As regards the question about the covert plan to overthrow Assad, Ford demurred answering that directly. However, it was evident in his response that the US had lost credibility by not undertaking pinpoint operations as push back against the Assad regime. A regime who he suggested helped to foster the rise of the Islamic State by attacks on major Sunni centers in Syria and release of fundamentalists. He did allow that the al Maliki regime torpedoed the Sunni Awakening, at the core of the Surge Plan by not continuing payments to Sunni workers and targeting leaders of the Sunni Awakening with reprisals. That he suggested drove them into the ranks of the Islamic State. Meanwhile Shia Militias fomented sectarian razzias against Sunni centers under current Iraqi PM Haidar al- Abadi. The sectarian impasse was graphically portrayed in pictures this week of fights inside the Baghdad parliament among the Shia, Kurdish and Sunni members. The drop in world oil prices hasn’t helped the situation.

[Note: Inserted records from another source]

(* ===== verification/AccountTable.v ===== *)
(** * The investment-account table and its writers

    Three parts of the program write [investment_accounts]:
    - the account context ([createAccount],
      [src/contexts/AccountContext.tsx]);
    - the KYC screen ([handleSubmit], [src/app/kyc/[accountId].tsx]);
    - the Razorpay verifier
      ([src/supabase/functions/verify-razorpay-payment/index.ts]).
    The verifier also appends to [transactions].  The order function
    ([create-razorpay-order]) reads both tables.  [table_step]
    interleaves the four handlers over one [RzStore].

    What holds of every interleaving:
    - the table stays well formed, with at most ten accounts per user;
    - every transaction row names an account;
    - accounts keep their owner and their number;
    - each wallet balance is the sum of its top-up rows, as long as no
      row insert is lost;
    - the admin dashboard ([src/app/admin/index.tsx]) sums the
      [investment] rows of [transactions], which no writer ever adds, so
      its Total Invested never moves;
    - a KYC submission and a payment verification commute. *)

From S2P Require Import Prelude Format View Wallet Store Auth Register Accounts Kyc Razorpay Admin.
Import Accounts Kyc Razorpay.

Module AccountTable.

Definition with_accounts (db : AcctDB) (s : RzStore) : RzStore :=
  mkRzStore (rs_auth s) db (rs_transactions s).

(** The top-ups recorded for account [k]. *)
Definition topups (k : string) (l : list TxRow) : Q :=
  sumQ tx_amount (filter (fun t => tx_account t = k /\ tx_type t = "wallet_topup") l).

Section Table.

(** The HMAC-SHA256 primitive of the verifier. *)
Context (hmac_sha256 : list N -> list N -> list N).

(** The write failures of the verifier that a run allows. *)
Variable admissible : RzFaults -> Prop.

(** One request to one of the four handlers.  Configuration, gateway
    answers and clock are chosen per request. *)
Inductive table_step : RzStore -> RzStore -> Prop :=
| ts_create number pl user name c r db' c' s :
    createAccount number pl (rs_accounts s) user name c = (r, db', c') ->
    table_step s (with_accounts db' s)
| ts_kyc err pl user c accountId st st' eff db' c' s :
    handleSubmit err pl (rs_accounts s) user c accountId st = (st', eff, db', c') ->
    table_step s (with_accounts db' s)
| ts_order cfg gw now req r s s' :
    serve (create_order cfg gw now) req s = (r, s') -> table_step s s'
| ts_verify fl cfg gw req r s s' :
    admissible fl -> serve (verify_payment hmac_sha256 fl cfg gw) req s = (r, s') ->
    table_step s s'.

End Table.

(** Runs in which the verifier's transaction insert never fails. *)
Definition rows_kept (fl : RzFaults) : Prop := f_transaction fl = false.

Definition table_ok (s : RzStore) : Prop :=
  acct_ok (rs_accounts s) /\
  (forall u, (length (user_accounts (rs_accounts s) u) <= 10)%nat) /\
  (forall t, t ∈ rs_transactions s -> is_Some (inv_accounts (rs_accounts s) !! tx_account t)).

Definition audited (s : RzStore) : Prop :=
  forall k a, inv_accounts (rs_accounts s) !! k = Some a ->
    current_balance a == topups k (rs_transactions s).

(** Every account of [s] is in [s'] with the same owner and number. *)
Definition keeps_owners (s s' : RzStore) : Prop :=
  forall k a, inv_accounts (rs_accounts s) !! k = Some a ->
    exists a', inv_accounts (rs_accounts s') !! k = Some a' /\
               acc_user a' = acc_user a /\ account_number a' = account_number a.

LiveLeak-dot-com-a80_1460114240-3_1460114328

Liveleak.com screen grab of Kurdish PYD-YPG victim of Jaysh al-Islam chemical attack on April 7, 2016 in Sheikh Maqsud district of Aleppo, Syria.

On the matter of Obama’s failure to follow through with his 2012 red line threat against Assad he noted that Obama was not concerned about the complete removal of prohibited chemical weapons indicating less concern about chlorine and more about Sarin gas. The irony of the President’s response is reflected in confirmation from multiple sources of the use of Chlorine gas mortars by the Jaysh al-Islam militia in the April 7, 2016 attacks against Kurdish PYD-YPG forces in the Kurdish enclave of Sheik Maqsud district of Aleppo province. Ambassador Ford tends to rely on reports from both Amnesty International and Human Rights Watch attesting to Kurdish led Syrian Democratic Forces pushing tens of thousands of Sunnis fleeing not to the North but South into the Islamic State.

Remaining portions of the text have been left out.